HITORIGOTO
indexへもどる
流浪の道
--北京編--




もう今から14年も前のことになりますが、シルクロードを旅行したことがあります。北京inで、西安、敦煌、烏魯木斉、吐魯蕃、蘭州とまわり、上海outというルートでした。いっとき海外旅行に嵌った時期があって、あちこち出かけたのですが、中でもこのシルクロードは一番印象深い旅行でした。その時の旅行記を、いつかどこかに書きたい、書きたいと思っているうちに、早14年(笑)。当然ながら詳細は忘れてしまってますし、もうしょうがないかな、と諦めていたのですが、最近あるところに書く機会があったので、それを転載することにしました。



最初にシルクロードへの旅行を計画したのは1989年のことでした。

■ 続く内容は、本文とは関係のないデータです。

(** MATCH (a)-[e1]->(b)-[e2]->(c) *)
Lemma duplicate_edge_qual_iff_two_edges_witness :
  let read name col :=
    FuncCall ["ag_catalog"; "graphid_to_agtype"]
      [ColumnRef [T_String (Some name); T_String (Some col)] 0] in
  exists join_quals tl st,
    transform_match_path demo_state [] two_right_hops
    = OK ((join_quals
           ++ [FuncCall ["ag_catalog"; "_ag_enforce_edge_uniqueness"]
                 [read "e1" "id"; read "e2" "id"]])%list,
          tl, st)
    /\ existsb is_edge_uniqueness_qual join_quals = false.
Proof.
  intros read.
  assert (Hwf : well_formed_path (path two_right_hops)).
  { exists node_a, [(bare_rel "e1" CYPHER_REL_DIR_RIGHT, node_b);
                    (bare_rel "e2" CYPHER_REL_DIR_RIGHT, node_c)].
    reflexivity. }
  match eval vm_compute in (transform_match_entities demo_state [] two_right_hops)
  with
  | OK (?ents, ?tl1, ?st1) =>
      assert (Hents : transform_match_entities demo_state [] two_right_hops
                      = OK (ents, tl1, st1)) by (vm_compute; reflexivity);
      destruct (@duplicate_edge_qual_iff_two_edges age_headers
                  list_collaborators demo_state [] two_right_hops
                  ents tl1 st1 eq_refl Hwf Hents (or_introl eq_refl))
        as (jq & tl2 & st2 & Hrun & _ & Hnone & _ & _)
  end.
  exists jq, tl2, st2. split.
  - rewrite Hrun. vm_compute. reflexivity.
  - apply Bool.not_true_is_false. intros Hex.
    apply existsb_exists in Hex. destruct Hex as (q & Hin & Hq).
    rewrite Forall_forall in Hnone. rewrite (Hnone q Hin) in Hq.
    discriminate Hq.
Defined.



Lemma named_path_needs_three_elements_witness :
  exists quals tl st,
    transform_match_path demo_state [] named_one_hop = OK (quals, tl, st)
    /\ map resname tl = [Some "a"; Some "e"; Some "b"; Some "p"].
Proof.
  destruct (@named_path_needs_three_elements age_headers list_collaborators)
    as (_ & Hmatch & _).
  edestruct (fun ents tl1 st1 H =>
               proj2 (Hmatch demo_state [] named_one_hop "p" ents tl1 st1
                        eq_refl H))
    as (quals & st2 & Hrun).
  { vm_compute. reflexivity. }
  { vm_compute. discriminate. }
  { reflexivity. }
  { exists node_a, [(bare_rel "e" CYPHER_REL_DIR_RIGHT, node_b)]. reflexivity. }
  do 3 eexists. split; [exact Hrun|]. reflexivity.
Defined.

(** MATCH p = (a)-[e]->(b) and CREATE p = (a)-[e:KNOWS]->(b): three
    elements, one edge, and the path variable gets its column. *)
Lemma named_path_of_three_elements_compiles :
  list_length (path named_one_hop) = 3
  /\ num_edges (path named_one_hop) = 1
  /\ (exists quals tl st,
         transform_match_path demo_state [] named_one_hop = OK (quals, tl, st)
         /\ map resname tl = [Some "a"; Some "e"; Some "b"; Some "p"])
  /\ list_length (path named_one_hop_to_create) = 3
  /\ num_edges (path named_one_hop_to_create) = 1
  /\ (exists ccp tl st,
         transform_cypher_create_path demo_state [] named_one_hop_to_create
         = OK (ccp, tl, st)
         /\ In (Some "p") (map resname tl)
         /\ list_length (target_nodes ccp) = 3).
Proof.
  split; [reflexivity|]. split; [reflexivity|]. split.
  - do 3 eexists. split; vm_compute; reflexivity.
  - split; [reflexivity|]. split; [reflexivity|].
    do 3 eexists. split; [vm_compute; reflexivity|].
    split; [vm_compute; tauto|reflexivity].
Qed.

(** DELETE x alone, and MATCH (x) DELETE x. *)
Lemma update_clauses_read_their_predecessor_witness :
  transform_cypher_delete transform_cypher_clause
    (mk_cypher_clause (self_delete delete_x) true None) delete_x demo_state
  = ERROR (first_clause_error "DELETE" 0)
  /\ exists Q st' tl',
       transform_cypher_delete transform_cypher_clause match_x_delete_x
         delete_x demo_state = OK (Q, st')
       /\ targetList Q
          = (tl' ++ [delete_plan_entry [mk_cypher_delete_item 1 (Some "x")]
                       match_x_delete_x delete_x top_cpstate 2])%list
       /\ map column_signature tl' = [(Some "x", 1, false)].
Proof.
  split.
  - exact (proj1 (proj1 (@update_clauses_read_their_predecessor age_headers
                           list_collaborators transform_cypher_clause
                           (mk_cypher_clause (self_delete delete_x) true None)
                           demo_catalog top_cpstate) eq_refl) delete_x).
  - edestruct (fun q cat' child names Hrun Hnames Hbound Hall =>
                 proj1 (proj2 (@update_clauses_read_their_predecessor
                                 age_headers list_collaborators
                                 transform_cypher_clause match_x_delete_x
                                 demo_catalog top_cpstate)
                          match_x q cat' child names eq_refl eq_refl
                          (Z.le_refl 1) Hbound Hrun Hnames)
                   delete_x [("x", 0)] eq_refl Hall)
      as (Q & st' & tl' & Hd & Htl & Hsig & _).
    2: (vm_compute; reflexivity).
    2: (vm_compute; reflexivity).
    1: (vm_compute; discriminate).
    1: (repeat constructor).
    exists Q, st', tl'. split; [exact Hd|]. split; [exact Htl|exact Hsig].
Defined.

(** MATCH (x) SET x.p = 1, x.q = 2; MATCH (x) REMOVE x.p; MATCH (x)
    REMOVE y.p. *)
Lemma set_and_remove_take_one_item_witness :
  transform_cypher_set transform_cypher_clause
    (after_match_x (self_set set_x_p_x_q)) set_x_p_x_q demo_state
  = ERROR (multiple_items_error "SET" 0)
  /\ (exists Q st' tl',
         transform_cypher_set transform_cypher_clause
           (after_match_x (self_set remove_x_p)) remove_x_p demo_state
         = OK (Q, st')
         /\ targetList Q
            = (tl' ++ [update_plan_entry
                         [mk_cypher_update_item (Some "x") (Some "p") 1 0 true]
                         (after_match_x (self_set remove_x_p)) remove_x_p
                         top_cpstate 2])%list)
  /\ transform_cypher_set transform_cypher_clause
       (after_match_x (self_set remove_y_p)) remove_y_p demo_state
     = ERROR (undefined_reference_error "y" "REMOVE" 0).
Proof.
  split; [|split].
  - eapply (proj2 (proj1 (@set_and_remove_take_one_item age_headers
                            list_collaborators transform_cypher_clause
                            (after_match_x (self_set set_x_p_x_q))
                            demo_catalog top_cpstate)
                     set_x_p_x_q ltac:(vm_compute; discriminate))
              match_x _ _ eq_refl).
    vm_compute. reflexivity.
  - edestruct (fun q cat' child names Hrun Hnames Hbound =>
                 proj2 (@set_and_remove_take_one_item age_headers
                          list_collaborators transform_cypher_clause
                          (after_match_x (self_set remove_x_p))
                          demo_catalog top_cpstate)
                   match_x q cat' child names remove_x_p "x" "p" NULLPTR 0
                   eq_refl eq_refl (Z.le_refl 1) Hbound
                   Hrun Hnames eq_refl eq_refl)
      as (_ & Hfound & _).
    2: (vm_compute; reflexivity).
    2: (vm_compute; reflexivity).
    1: (vm_compute; discriminate).
    destruct (Hfound (or_introl eq_refl))
      as (Q & st' & tl' & pos & Hrun & Hpos & _ & Htl & _).
    injection Hpos as <-.
    exists Q, st', tl'. split; [exact Hrun|exact Htl].
  - edestruct (fun q cat' child names Hrun Hnames Hbound =>
                 proj2 (@set_and_remove_take_one_item age_headers
                          list_collaborators transform_cypher_clause
                          (after_match_x (self_set remove_y_p))
                          demo_catalog top_cpstate)
                   match_x q cat' child names remove_y_p "y" "p" NULLPTR 0
                   eq_refl eq_refl (Z.le_refl 1) Hbound
                   Hrun Hnames eq_refl eq_refl)
      as (_ & _ & Hmissing).
    2: (vm_compute; reflexivity).
    2: (vm_compute; reflexivity).
    1: (vm_compute; discriminate).
    apply Hmissing. intros [H|[]]. discriminate H.
Defined.






(** MATCH (x) DELETE x keeps the column [x] of MATCH (x) as its first
    column and adds the plan column as its second. *)
Lemma update_clauses_keep_predecessor_columns_witness :
  exists Q st' q st1,
    transform_cypher_delete transform_cypher_clause match_x_delete_x delete_x
      demo_state = OK (Q, st')
    /\ transform_cypher_clause match_x (demo_catalog, subquery_child top_cpstate)
       = OK (q, st1)
    /\ keeps_columns q Q 1 [own_column (Some AGE_VARNAME_DELETE_CLAUSE) 2]
    /\ map column_signature (targetList Q)
       = [(Some "x", 1, false);
          (Some "_age_default_varname_delete_clause", 2, false)].
Proof.
  assert (Hrun : exists Q st',
             transform_cypher_delete transform_cypher_clause match_x_delete_x
               delete_x demo_state = OK (Q, st')
             /\ map column_signature (targetList Q)
                = [(Some "x", 1, false);
                   (Some "_age_default_varname_delete_clause", 2, false)]).
  { do 2 eexists. split; vm_compute; reflexivity. }
  destruct Hrun as (Q & st' & Hrun & Hsig).
  destruct (proj1 (@update_clauses_keep_predecessor_columns age_headers
                     list_collaborators transform_cypher_clause
                     match_x_delete_x match_x demo_catalog top_cpstate
                     eq_refl eq_refl) delete_x Q st' Hrun)
    as (q & st1 & Hq & Hkeep).
  exists Q, st', q, st1.
  split; [exact Hrun|]. split; [exact Hq|]. split; [|exact Hsig].
  assert (Hlen : list_length (output_columns q) = 1).
  { assert (E : Some (list_length (output_columns q)) = Some 1);
      [|injection E as E; exact E].
    revert Hq.
    match goal with
    | |- ?run = _ -> _ =>
        let r := eval vm_compute in run in
        change run with r
    end.
    intros Hq. injection Hq as <- _. reflexivity. }
  rewrite Hlen in Hkeep. exact Hkeep.
Defined.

ちょうどそれまで勤めていたデザイン会社を退社して、次の会社を探している所でした。つまりプータロー状態。まぁ、それほど貯金は無かったのですが、まとめて休みを取れるチャンスなど、そうそうありません。これから探して入社する会社だって、まとまった休みが取れるかなんて解りません。なので、もしかしたら海外旅行なんてラストチャンスかもしれない、と思った我々(私と女房)は、思い切って一番行きたいところに行こうと計画を始めました。私はマチュピチュかネパールを希望しました。そして女房がシルクロードを提案しました。2人とも、そういう場所が好みでした。両者一歩も譲らず、なかなか行き先が決まらなかったのですが、女房が最後に放った殺し文句にやられました。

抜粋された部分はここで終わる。